## Instructions to follow
Could you write out the lines below exactly, beginning with the first and finishing with the one that contains "Every setter of"?

## Information
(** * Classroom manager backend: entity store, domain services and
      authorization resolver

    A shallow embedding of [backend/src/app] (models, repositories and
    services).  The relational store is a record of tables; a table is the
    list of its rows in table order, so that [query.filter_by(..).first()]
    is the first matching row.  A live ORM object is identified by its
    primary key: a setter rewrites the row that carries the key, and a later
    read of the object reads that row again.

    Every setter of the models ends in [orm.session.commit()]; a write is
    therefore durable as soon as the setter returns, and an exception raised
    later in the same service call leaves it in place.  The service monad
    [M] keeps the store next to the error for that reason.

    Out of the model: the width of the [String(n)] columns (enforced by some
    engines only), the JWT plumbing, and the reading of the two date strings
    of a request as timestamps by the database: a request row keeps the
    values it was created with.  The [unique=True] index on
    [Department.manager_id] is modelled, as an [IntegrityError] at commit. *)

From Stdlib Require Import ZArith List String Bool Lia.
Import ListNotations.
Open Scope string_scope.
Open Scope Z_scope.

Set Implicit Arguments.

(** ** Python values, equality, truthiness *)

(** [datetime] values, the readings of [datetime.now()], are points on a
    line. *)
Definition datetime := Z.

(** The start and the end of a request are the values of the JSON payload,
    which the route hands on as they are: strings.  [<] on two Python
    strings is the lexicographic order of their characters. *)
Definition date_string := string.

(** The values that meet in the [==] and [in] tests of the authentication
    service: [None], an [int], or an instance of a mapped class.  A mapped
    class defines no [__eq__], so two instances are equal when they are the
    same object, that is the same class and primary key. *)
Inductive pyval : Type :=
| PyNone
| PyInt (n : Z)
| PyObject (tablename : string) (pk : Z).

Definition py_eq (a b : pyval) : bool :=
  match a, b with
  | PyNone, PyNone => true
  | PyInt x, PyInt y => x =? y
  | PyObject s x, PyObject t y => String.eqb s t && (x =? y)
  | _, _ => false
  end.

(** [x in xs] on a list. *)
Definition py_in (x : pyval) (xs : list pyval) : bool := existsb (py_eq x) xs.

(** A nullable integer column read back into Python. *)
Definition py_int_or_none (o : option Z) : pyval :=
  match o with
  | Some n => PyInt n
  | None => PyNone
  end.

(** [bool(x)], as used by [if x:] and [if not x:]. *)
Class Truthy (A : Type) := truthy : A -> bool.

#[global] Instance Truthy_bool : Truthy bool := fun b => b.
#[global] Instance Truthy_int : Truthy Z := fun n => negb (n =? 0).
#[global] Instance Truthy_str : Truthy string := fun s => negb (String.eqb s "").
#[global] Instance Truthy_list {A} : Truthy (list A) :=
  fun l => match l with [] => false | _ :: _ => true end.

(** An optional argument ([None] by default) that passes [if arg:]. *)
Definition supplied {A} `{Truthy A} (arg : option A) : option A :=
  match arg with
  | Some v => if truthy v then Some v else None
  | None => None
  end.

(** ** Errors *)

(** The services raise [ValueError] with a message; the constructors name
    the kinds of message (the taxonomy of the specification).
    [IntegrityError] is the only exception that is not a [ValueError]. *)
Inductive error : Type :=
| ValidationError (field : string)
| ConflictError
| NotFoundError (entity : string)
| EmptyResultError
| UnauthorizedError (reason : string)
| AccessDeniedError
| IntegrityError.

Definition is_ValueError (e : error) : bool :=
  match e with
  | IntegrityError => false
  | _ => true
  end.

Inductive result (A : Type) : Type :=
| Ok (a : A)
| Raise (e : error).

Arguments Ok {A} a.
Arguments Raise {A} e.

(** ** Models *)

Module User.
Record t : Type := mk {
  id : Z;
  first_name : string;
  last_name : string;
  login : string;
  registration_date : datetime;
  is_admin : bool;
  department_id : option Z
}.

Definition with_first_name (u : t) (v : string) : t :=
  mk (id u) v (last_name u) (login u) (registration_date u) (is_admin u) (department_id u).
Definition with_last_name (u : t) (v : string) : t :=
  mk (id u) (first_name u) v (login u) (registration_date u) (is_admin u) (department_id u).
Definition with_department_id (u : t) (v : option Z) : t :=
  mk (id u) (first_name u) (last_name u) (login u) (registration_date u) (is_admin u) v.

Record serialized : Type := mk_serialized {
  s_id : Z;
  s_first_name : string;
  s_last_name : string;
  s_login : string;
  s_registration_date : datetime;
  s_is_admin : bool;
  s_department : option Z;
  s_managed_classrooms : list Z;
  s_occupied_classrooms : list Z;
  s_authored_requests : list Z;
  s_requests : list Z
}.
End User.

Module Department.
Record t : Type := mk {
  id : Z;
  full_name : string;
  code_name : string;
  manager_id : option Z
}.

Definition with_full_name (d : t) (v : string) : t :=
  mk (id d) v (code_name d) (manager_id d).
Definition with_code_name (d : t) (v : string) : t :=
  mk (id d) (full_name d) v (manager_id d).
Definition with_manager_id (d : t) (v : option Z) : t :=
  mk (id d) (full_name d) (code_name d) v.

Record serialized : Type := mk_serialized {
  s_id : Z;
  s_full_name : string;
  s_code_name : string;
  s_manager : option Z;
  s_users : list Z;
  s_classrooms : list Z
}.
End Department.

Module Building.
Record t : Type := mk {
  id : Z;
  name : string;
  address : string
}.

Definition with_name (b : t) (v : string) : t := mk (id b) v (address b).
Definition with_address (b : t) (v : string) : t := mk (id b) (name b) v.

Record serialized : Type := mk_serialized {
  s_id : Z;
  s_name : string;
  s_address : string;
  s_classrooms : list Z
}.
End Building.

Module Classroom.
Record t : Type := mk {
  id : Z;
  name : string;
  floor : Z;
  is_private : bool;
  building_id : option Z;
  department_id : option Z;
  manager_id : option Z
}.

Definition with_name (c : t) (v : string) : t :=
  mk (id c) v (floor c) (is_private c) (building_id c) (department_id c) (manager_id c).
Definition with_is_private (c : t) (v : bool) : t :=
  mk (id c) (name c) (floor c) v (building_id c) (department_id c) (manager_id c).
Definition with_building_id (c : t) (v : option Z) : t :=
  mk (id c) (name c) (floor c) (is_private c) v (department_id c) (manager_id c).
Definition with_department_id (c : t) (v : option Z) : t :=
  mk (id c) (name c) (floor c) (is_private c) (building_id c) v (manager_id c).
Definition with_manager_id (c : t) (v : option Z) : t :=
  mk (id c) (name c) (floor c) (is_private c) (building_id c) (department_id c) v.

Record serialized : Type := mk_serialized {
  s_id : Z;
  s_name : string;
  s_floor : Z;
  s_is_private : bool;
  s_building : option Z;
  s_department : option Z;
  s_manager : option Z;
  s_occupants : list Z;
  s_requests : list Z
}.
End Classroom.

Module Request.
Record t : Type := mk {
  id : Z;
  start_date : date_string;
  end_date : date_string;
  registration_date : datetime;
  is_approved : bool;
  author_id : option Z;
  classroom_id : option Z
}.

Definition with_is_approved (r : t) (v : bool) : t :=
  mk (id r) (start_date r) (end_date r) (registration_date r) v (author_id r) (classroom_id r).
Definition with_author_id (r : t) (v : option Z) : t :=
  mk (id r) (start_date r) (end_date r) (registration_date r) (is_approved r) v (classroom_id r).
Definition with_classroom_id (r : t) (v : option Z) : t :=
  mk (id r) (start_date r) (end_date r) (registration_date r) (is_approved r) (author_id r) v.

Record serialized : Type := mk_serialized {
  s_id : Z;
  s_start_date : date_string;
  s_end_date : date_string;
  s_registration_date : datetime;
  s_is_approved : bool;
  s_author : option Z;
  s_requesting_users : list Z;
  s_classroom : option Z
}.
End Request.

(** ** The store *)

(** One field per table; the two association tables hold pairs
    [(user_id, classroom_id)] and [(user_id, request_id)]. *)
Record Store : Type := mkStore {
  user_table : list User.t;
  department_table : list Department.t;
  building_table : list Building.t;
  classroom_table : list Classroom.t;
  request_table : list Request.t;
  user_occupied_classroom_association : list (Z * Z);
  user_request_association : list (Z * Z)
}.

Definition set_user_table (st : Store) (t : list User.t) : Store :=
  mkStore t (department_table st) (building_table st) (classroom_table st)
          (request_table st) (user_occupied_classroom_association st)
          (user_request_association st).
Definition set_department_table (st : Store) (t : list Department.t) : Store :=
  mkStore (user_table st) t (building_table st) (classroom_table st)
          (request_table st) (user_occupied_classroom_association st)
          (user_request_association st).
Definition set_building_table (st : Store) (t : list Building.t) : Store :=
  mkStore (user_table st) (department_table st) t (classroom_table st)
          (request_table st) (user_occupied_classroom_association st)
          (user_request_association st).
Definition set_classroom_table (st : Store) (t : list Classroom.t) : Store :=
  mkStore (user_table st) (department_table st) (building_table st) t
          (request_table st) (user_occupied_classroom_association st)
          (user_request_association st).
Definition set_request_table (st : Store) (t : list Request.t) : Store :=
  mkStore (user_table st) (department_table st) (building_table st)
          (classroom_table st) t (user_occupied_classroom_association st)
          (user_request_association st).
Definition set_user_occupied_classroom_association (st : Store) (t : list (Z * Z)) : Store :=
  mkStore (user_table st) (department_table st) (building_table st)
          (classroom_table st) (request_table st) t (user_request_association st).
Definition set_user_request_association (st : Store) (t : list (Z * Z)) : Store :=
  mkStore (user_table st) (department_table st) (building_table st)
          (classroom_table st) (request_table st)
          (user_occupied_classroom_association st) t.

## Answer box
(** * Classroom manager backend: entity store, domain services and
      authorization resolver

    A shallow embedding of [backend/src/app] (models, repositories and
    services).  The relational store is a record of tables; a table is the
    list of its rows in table order, so that [query.filter_by(..).first()]
    is the first matching row.  A live ORM object is identified by its
    primary key: a setter rewrites the row that carries the key, and a later
    read of the object reads that row again.

    Every setter of the models ends in [orm.session.commit()]; a write is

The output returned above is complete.